· 4 min read Posted by Kevin Galligan

Communication Breakdown

In my experience, having specialized teams and parts of code is good, but having siloed teams and code is bad, or at least more difficult.

(Crosspost from medium.com/@kpgalligan)

There’s a really great blog post about code sharing from the Slack engineering team. If you’re into this kind of thing, you should totally check it out. I really like the focus on the why’s of decisions. About language, what is/isn’t shared, etc.

There’s really a lot of good info to unpack here, but I want to comment on one part specifically. I’ll confess, I had originally skimmed the post and wrote my post as a “yeah, but”. Before hitting “Publish” I went back and read it fully, and am now changing this to a “right on!” with a bit of “yeah, and” thrown in. The Slack team encountered and addressed the issue I was going to discuss. This issue extends beyond just “shared code” and comes up in many areas of large product development.

It’s the built-in, one-way conversation of delivering a packaged bunch of code that the downstream team can’t edit.

In my experience, having specialized teams and parts of code is good, but having siloed teams and code is bad. Or at least it’ll make some things more difficult. Specialized means, in this case, the shared code developers do the majority of shared coding, and they “own” the shared code, but other developers can debug, edit, and commit code back. Siloed means they can’t. It means code is developed, verified, tested and delivered and can only be run.

LibSlack started as siloed, but became specialized.

The difference is subtle, but critical. It means your upstream team needs to be a lot more correct, or you’ll impact downstream. And just to be clear, since your upstream team is not omniscient, they won’t be always “correct”. Mobile developers should have a visceral sense of this already. It’s the server api team vs the client dev team. Not being able to run the server locally and step into/edit the server code creates a significant bottleneck for development. The api team will often not give you every piece of data you need, or create a multi-step operation that will present transactional issues in a mobile context with questionable connections.

That same type of situation will present itself if you’re siloing your shared code, for the same reasons.

Sometimes you need that separation. As systems are serving large existing customer bases, you have many devs, etc. However, if you have that separation, the upstream team needs to be a lot more correct all the time, and when they’re not, the downstream team generally needs to wait weeks.

Code is a form of communication.

Even if the downstream team can only push PR’s, and they’re always rejected as a matter of doing business, editing code and submitting PR’s is a method of communication. Rather than a meeting or a google doc (or a Slack message 😜) explaining what you’re thinking, a code diff can often say what you’re thinking in a much more clear fashion.

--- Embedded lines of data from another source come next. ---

(* ===== verification/Tunnel.v ===== *)
(** The parts together: a client and a server that have completed the handshake
    of [Client] carry a stream of [StreamOpen] over the record layer of
    [CipherStream].  What the local side writes behind the open header reaches the
    server's relay, the server's answer reaches the client, and both read them as
    they were written. *)

From Stdlib Require Import ZArith Lia Strings.Byte.
From stdpp Require Import base numbers list gmap.
From S2P Require Import Prelude GoStrings GoNet NetAddr GoTime Crypto Wire WireV2 WireV3 Tai64n CipherStream Policy NonceCache Sessions Handshake Client StreamOpen.

Local Open Scope Z_scope.
Local Open Scope go_scope.

Section Tunnel.
Context `{C : Crypto} `{COk : !CryptoOk} `{R : Rand} `{ROk : !RandOk}.
Context `{U : GoUnicode} `{N : Net} `{E : ErrorText}.

(** The operations of one end, closed at the end, over an inner stream that takes
    its writes, are read at the other end in pieces of any size. *)
Definition carries (cx cy : streamConfig) (x y : V3CipherStream) (ops : list write_op) : Prop :=
  forall (W : Type) (HW : Writer W) (HOk : WriterOk W) (w : W) (n : Z) (fuel : nat),
    reliable (W := W) -> 0 < n -> (length (written ops) < fuel)%nat ->
    exists s w' out,
      (run_ops cx ops ;! stream_Close cx) (st_write x, w) = ((s, w'), Ok tt) /\ sink w' = sink w ++ out /\
      exists r, drain fuel cy n (st_read y, out) = ((r, []), Ok (written ops)).

(** The two ends a handshake gives, each with its own padding and coalescing. *)
Lemma ends_carry keys cipher sid rekey px dx py dy :
  isSupportedCipherV3 cipher = true -> len (sk_seed keys) = 32 ->
  len (sk_c2s_nonce_prefix keys) = 4 -> len (sk_s2c_nonce_prefix keys) = 4 -> 0 <= rekey ->
  exists x y, NewV3CipherStream keys cipher sid true = Ok x /\ NewV3CipherStream keys cipher sid false = Ok y /\
    let cx := with_options (st_config x) rekey px dx in
    let cy := with_options (st_config y) rekey py dy in
    forall ops, len (written ops) < MaxUint64 -> carries cx cy x y ops /\ carries cy cx y x ops.
Proof.
  intros Hci L1 L2 L3 Hr. unfold NewV3CipherStream. rewrite Hci, L2, L3. cbn [negb Z.eqb Pos.eqb orb].
  eexists _, _. split; [done|]. split; [done|]. intros ops Hs.
  assert (forall d p, config_ok (mkConfig keys cipher sid rekey p d)) as Hc by (intros; by split_and!).
  split; intros W HW HOk w n fuel Hrel Hn Hf; by apply written_is_read.
Qed.

(** C1: a stream through the tunnel.  When an honest client and a server ready for
    it have completed the handshake, the client opens a TCP or UDP stream to a
    target, with any padding and coalescing on either side.  Whatever follows the
    open header, in whatever pieces it is written, the server's end delivers the
    header and the data and no other byte; the server reads the target the client
    named, and the data is what is left for the relay.  The stream is relayed
    exactly when the target is valid, the policy allows it and it can be reached.
    What the server writes, its status and then any reply, is delivered to the
    client in the same way; the client reports success exactly in that case, and
    is left with the reply.  Otherwise it reports the server's refusal, when the
    text of the refusal fits its message (at most 65535 bytes); a longer one,
    which a target of up to 65535 bytes quoted in it can make, is never sent: the
    server ends the stream without a byte, and the client reports the end of the
    stream as an error of its own. *)
Theorem tunnel_carries_stream {Wc Ws : Type} {HWc : Writer Wc} {HWcOk : WriterOk Wc} {HWs : Writer Ws} {HWsOk : WriterOk Ws}
    (c : clientAttempt) (h : clientHello) (cfg : serverConfig) (a : attempt) (sv : server)
    (wc wc' : Wc) (ws : Ws) (out : bytes)
    (rcfg : relayConfig) (kind : Z) (network : bytes) (strategy : byte) (target header data : bytes)
    (sid rekey : Z) (padc pads : bool) (delayc delays : Z)
    (Hrand : client_rand_ok c) (Hchan : 0 <= cl_channelID c < 2 ^ 32) (Htoken : len (cl_token c) <> 0)
    (Hhello : client_hello c = Ok h) (Hkey : len (h_sk h) = 32)
    (Hsent : writeChannelInitV3 (h_init h) wc = (wc', Ok tt)) (Hout : sink wc' = sink wc ++ out)
    (Hstream : at_stream a = Some out) (Hname : at_serverName a = h_name h) (Hpath : at_path a = h_path h)
    (Hsame : sc_token cfg = cl_token c) (Hready : server_ready cfg a sv (h_init h)) (Hrel : reliable (W := Ws))
    (Hkind : kind = streamKindTCP \/ kind = streamKindUDP)
    (Hheader : writeSmuxOpenHeader (W := bytes) (z2b kind) strategy target [] = (header, Ok tt))
    (Hrekey : 0 <= rekey) :
  exists sv' ws' ch_id ch resp,
    handlePreAuthTransportSession cfg a sv ws = (sv', ws', Established ch_id) /\
    tb_chans (sv_table sv') !! ch_id = Some ch /\ sink ws' = sink ws ++ resp /\
    exists caps keys cipher, negotiateClientProtocol c (wc, resp) = ((wc', []), Ok (caps, keys, cipher)) /\
    exists x y,
      NewV3CipherStream keys cipher sid true = Ok x /\
      NewV3CipherStream (ch_v3Keys ch) (ch_v3Cipher ch) sid false = Ok y /\
      let cx := with_options (st_config x) rekey padc delayc in
      let cy := with_options (st_config y) rekey pads delays in
      (forall up, written up = header ++ data -> len (written up) < MaxUint64 -> carries cx cy x y up) /\
      readSmuxOpenHeader (header ++ data) = (data, Ok (z2b kind, strategy, target)) /\
      let r := handle_stream (W := bytes) rcfg ch sid (header ++ data) [] in
      let v := verdict_of rcfg kind strategy target in
      let fits := told rcfg kind strategy target in
      (run_end r <> EndClosed <-> v = VOpen) /\ (run_w r = [] <-> fits = false) /\
      forall down reply, written down = run_w r ++ reply -> (fits = false -> reply = []) -> len (written down) < MaxUint64 ->
        carries cy cx y x down /\
        exists o, open_stream kind network caps strategy target ([], run_w r ++ reply) = ((header, reply), o) /\
          client_sees network caps v fits o.
Proof.
  destruct (handshake_agrees c h cfg a sv wc wc' ws out) as (sv' & ws' & n & ch & resp & Hh & Hs & Hch & Hn & Hci & L1 & L2 & L3); [done..|].
  exists sv', ws', n, ch, resp. split; [done|]. split; [done|]. split; [done|].
  exists (ch_capabilities ch), (ch_v3Keys ch), (ch_v3Cipher ch). split; [by rewrite <- (Hn []), app_nil_r|].
  destruct (ends_carry (ch_v3Keys ch) (ch_v3Cipher ch) sid rekey padc delayc pads delays Hci L1 L2 L3 Hrekey) as (x & y & Hx & Hy & Hcarry).
  exists x, y. split; [done|]. split; [done|]. intros cx cy. split; [intros up _; by apply Hcarry|].
  destruct (open_header_sent _ _ _ _ _ Hheader) as (header' & Hh' & Hread). cbn in Hh'. subst header'.
  split; [apply (Hread data)|]. intros r v fits.
  assert (reports (ch_capabilities ch) v fits [] r) as Hrep.
  { apply handle_stream_reports; try done; [by rewrite Hy|exact buffer_reliable|exact buffer_strings]. }
  destruct (open_stream_sees kind network (ch_capabilities ch) strategy target [] header v fits [] r Hheader Hrep) as (resp' & Hw & Hnil & Ho).
  cbn in Hw. rewrite Hw. split; [apply Hrep|]. split; [exact Hnil|]. intros down reply _ Hreply Hlen.
  split; [by apply Hcarry|]. by apply Ho.
Qed.

End Tunnel.

(** * Witness *)

Definition openRelay : relayConfig := mkStreamConfig None false 64.

Definition demoTarget : bytes := bs "192.0.2.7:80".

Definition demoHeader : bytes := fst (writeSmuxOpenHeader (W := bytes) (z2b streamKindTCP) (z2b 0) demoTarget []).

(** The honest client and server of [Client], a request in two pieces, and the
    answer of a server that reaches the target. *)
Lemma tunnel_carries_stream_witness :
  exists ch x y,
    carries (with_options (st_config x) 2 true 5) (with_options (st_config y) 2 false 0) x y
      [OpWrite demoHeader; OpTimer; OpWrite (bs "GET /")] /\
    run_end (handle_stream (U := ascii_only_unicode) (N := openNet) (E := noText) (W := bytes) openRelay ch 5 (demoHeader ++ bs "GET /") []) <> EndClosed.
Proof.
  destruct (tunnel_carries_stream (C := toy_crypto) (U := ascii_only_unicode) (N := openNet) (E := noText) (Wc := bytes) (Ws := bytes)
    demoClient demoHello demoConfig demoAttempt demoServer [] demoWire [] demoWire
    openRelay streamKindTCP (bs "TCP") (z2b 0) demoTarget demoHeader (bs "GET /") 5 2 true false 5 0 demo_rand)
    as (sv' & ws' & id & ch & resp & _ & _ & _ & caps & keys & cipher & _ & x & y & _ & _ & Hup & _ & Hend & _);
    [vm_compute; intuition congruence|vm_compute; congruence|vm_compute; reflexivity..|exact demo_ready|exact buffer_reliable|
     left; reflexivity|vm_compute; reflexivity|vm_compute; congruence|].
  exists ch, x, y. split; [apply Hup; [|vm_compute]; reflexivity|]. apply Hend. vm_compute. reflexivity.
Defined.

That, of course, impacts more than just your repo design and development process.

Choice of shared language will be impacted by the desire to let other devs edit the shared code, as well as training and recruiting.

We’ve generally avoided C++ as a shared code recommendation because C++ is a pretty scary language for lots of people (myself included). On some level C++ feels like, “Hey kid! Here’s your memory. Don’t hurt yourself…”. The other shared code extreme is Javascript. While I wouldn’t exactly call the structure of Javascript “safe” in a lot of ways, you can’t mess up threads, and pointers aren’t a thing.

If there’s an overarching message about what the shared code landscape will look like in the near future, it’s that there isn’t a best choice for everybody, and a lot of options in between the extremes are coming along.

Not that Slack shouldn’t use C++! Sounds like they’re doing an amazing job solving the problem.

Wonder how Rust would’ve worked out, though…

Well, the interop works but could use something like Djinni. Have to look into that Djinni situation. Interop is hard. That’s another overarching message. Lots of messages.